Boston Public Schools Considers Plan to Eliminate Middle Schools

The district's preferred policy proposal is to move the middle grades to elementary and high schools.

Tommy Chang in front of the skyline

Photograph by Ken Richardson for “Power Lunch: Tommy Chang

The awkward, dramatic, braces-filled days of middle school could be history for Boston Public School students.

There are six remaining middle schools in the district, but BPS Superintendent Tommy Chang hopes to cut that number to zero, according to the Boston Globe. The plan is not—despite what tweens might hope—to give kids a three-year vacation between elementary school and high school. Rather, Chang’s proposal aims to reduce the variety of schools across the district and migrate the middle grades to either elementary or high schools.

In addition to the simplicity of consolidation, Chang’s vision rests on the idea that students should go through fewer transition periods during their school careers, the Globe reports. In 2011, researchers at Harvard found students experienced academic setbacks when they finished fifth grade and entered middle school. Measures of math and language arts achievement sharply declined following the transition, and the negative effects lingered for years in some cases. And in 2016, a study from Syracuse University indicated students benefit from longer grade spans both academically and socially.

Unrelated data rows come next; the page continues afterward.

Lemma years_with_file start_year end_year :
  filter has_file (seqZ start_year (end_year + 1 - start_year))
  = seqZ (start_year `max` 1980)
      (end_year `min` 2002 + 1 - start_year `max` 1980).
Proof.
  destruct (Z.le_gt_cases (end_year + 1 - start_year) 0) as [Hn|Hn].
  { rewrite !seqZ_nil by lia. done. }
  destruct (Z.lt_ge_cases end_year 1980) as [Hlow|Hlow].
  { rewrite (seqZ_nil (_ `max` _)) by lia. apply filter_none.
    intros y Hy. apply elem_of_seqZ in Hy. unfold has_file. lia. }
  destruct (Z.lt_ge_cases 2002 start_year) as [Hhigh|Hhigh].
  { rewrite (seqZ_nil (_ `max` _)) by lia. apply filter_none.
    intros y Hy. apply elem_of_seqZ in Hy. unfold has_file. lia. }
  set (a := start_year `max` 1980). set (b := end_year `min` 2002).
  replace (end_year + 1 - start_year)
    with ((a - start_year) + ((b + 1 - a) + (end_year - b))) by lia.
  rewrite !seqZ_app, !filter_app by lia.
  rewrite (filter_none has_file (seqZ start_year _)),
    (filter_none has_file (seqZ (start_year + (a - start_year) + _) _)),
    (filter_all has_file).
  - rewrite app_nil_r. simpl. f_equal. lia.
  - intros y Hy. apply elem_of_seqZ in Hy. unfold has_file. lia.
  - intros y Hy. apply elem_of_seqZ in Hy. unfold has_file. lia.
  - intros y Hy. apply elem_of_seqZ in Hy. unfold has_file. lia.
Qed.

(** X22. [get_all_fish_landings] reads no spreadsheet for a year outside
    1980 to 2002: a range that reaches beyond these years gives what the
    part of it within them gives, a list or an exception, and a range that
    is empty or lies outside them gives the empty list without any
    reading. *)
Theorem get_all_fish_landings_clips {E : Type}
    (read_year : Z -> E + list FishLanding) start_year end_year :
  get_all_fish_landings read_year start_year end_year
  = get_all_fish_landings read_year
      (start_year `max` 1980) (end_year `min` 2002)
  ∧ (∀ read_year' : Z -> E + list FishLanding,
       (∀ y, has_file y -> read_year' y = read_year y) ->
       get_all_fish_landings read_year' start_year end_year
       = get_all_fish_landings read_year start_year end_year)
  ∧ (end_year `min` 2002 < start_year `max` 1980 ->
     get_all_fish_landings read_year start_year end_year = inr []).
Proof.
  assert (Hclip : ∀ read : Z -> E + list FishLanding,
            get_all_fish_landings read start_year end_year
            = load_years read
                (seqZ (start_year `max` 1980)
                   (end_year `min` 2002 + 1 - start_year `max` 1980))
                (inr [])).
  { intros read. unfold get_all_fish_landings.
    fold (load_years read (seqZ start_year (end_year + 1 - start_year)) (inr [])).
    by rewrite load_years_filter, years_with_file. }
  split; [|split].
  - rewrite Hclip. unfold get_all_fish_landings.
    fold (load_years read_year
            (seqZ (start_year `max` 1980)
               (end_year `min` 2002 + 1 - start_year `max` 1980)) (inr [])).
    rewrite (load_years_filter read_year
               (seqZ (start_year `max` 1980)
                  (end_year `min` 2002 + 1 - start_year `max` 1980))).
    rewrite filter_all; [done|].
    intros y Hy. apply elem_of_seqZ in Hy. unfold has_file. lia.
  - intros read_year' Hsame. rewrite !Hclip.
    generalize (seqZ (start_year `max` 1980)
                  (end_year `min` 2002 + 1 - start_year `max` 1980)).
    intros years. generalize (inr [] : E + list FishLanding).
    induction years as [|y years IH]; intros acc; [done|]. simpl.
    destruct acc as [e|acc]; [apply IH|].
    destruct (decide (has_file y)) as [Hy|Hy].
    + by rewrite !load_year_with_file, Hsame.
    + by rewrite !load_year_without_file.
  - intros Hempty. rewrite Hclip, seqZ_nil by lia. done.
Qed.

Under Chang’s proposal, the restructured district would comprise lower schools stretching to sixth or eighth grade, and upper schools starting in seventh or ninth grade, according to the Globe. In the fall of 2016, Chang presented a more extreme version of the plan that included just two grade spans—K-6 and 7-12—but it was ultimately tabled following an uproar.

This new proposal is also sure to ruffle feathers, particularly as tensions within the community remain high following the failed plan to reshuffle school start times. The bell schedule changes incensed thousands of parents whose elementary-age children were suddenly slated to start much earlier in the morning so high schoolers could get the medically recommended amount of sleep. It’s hard to imagine grade reconfiguration—and school closures—won’t become volatile, too.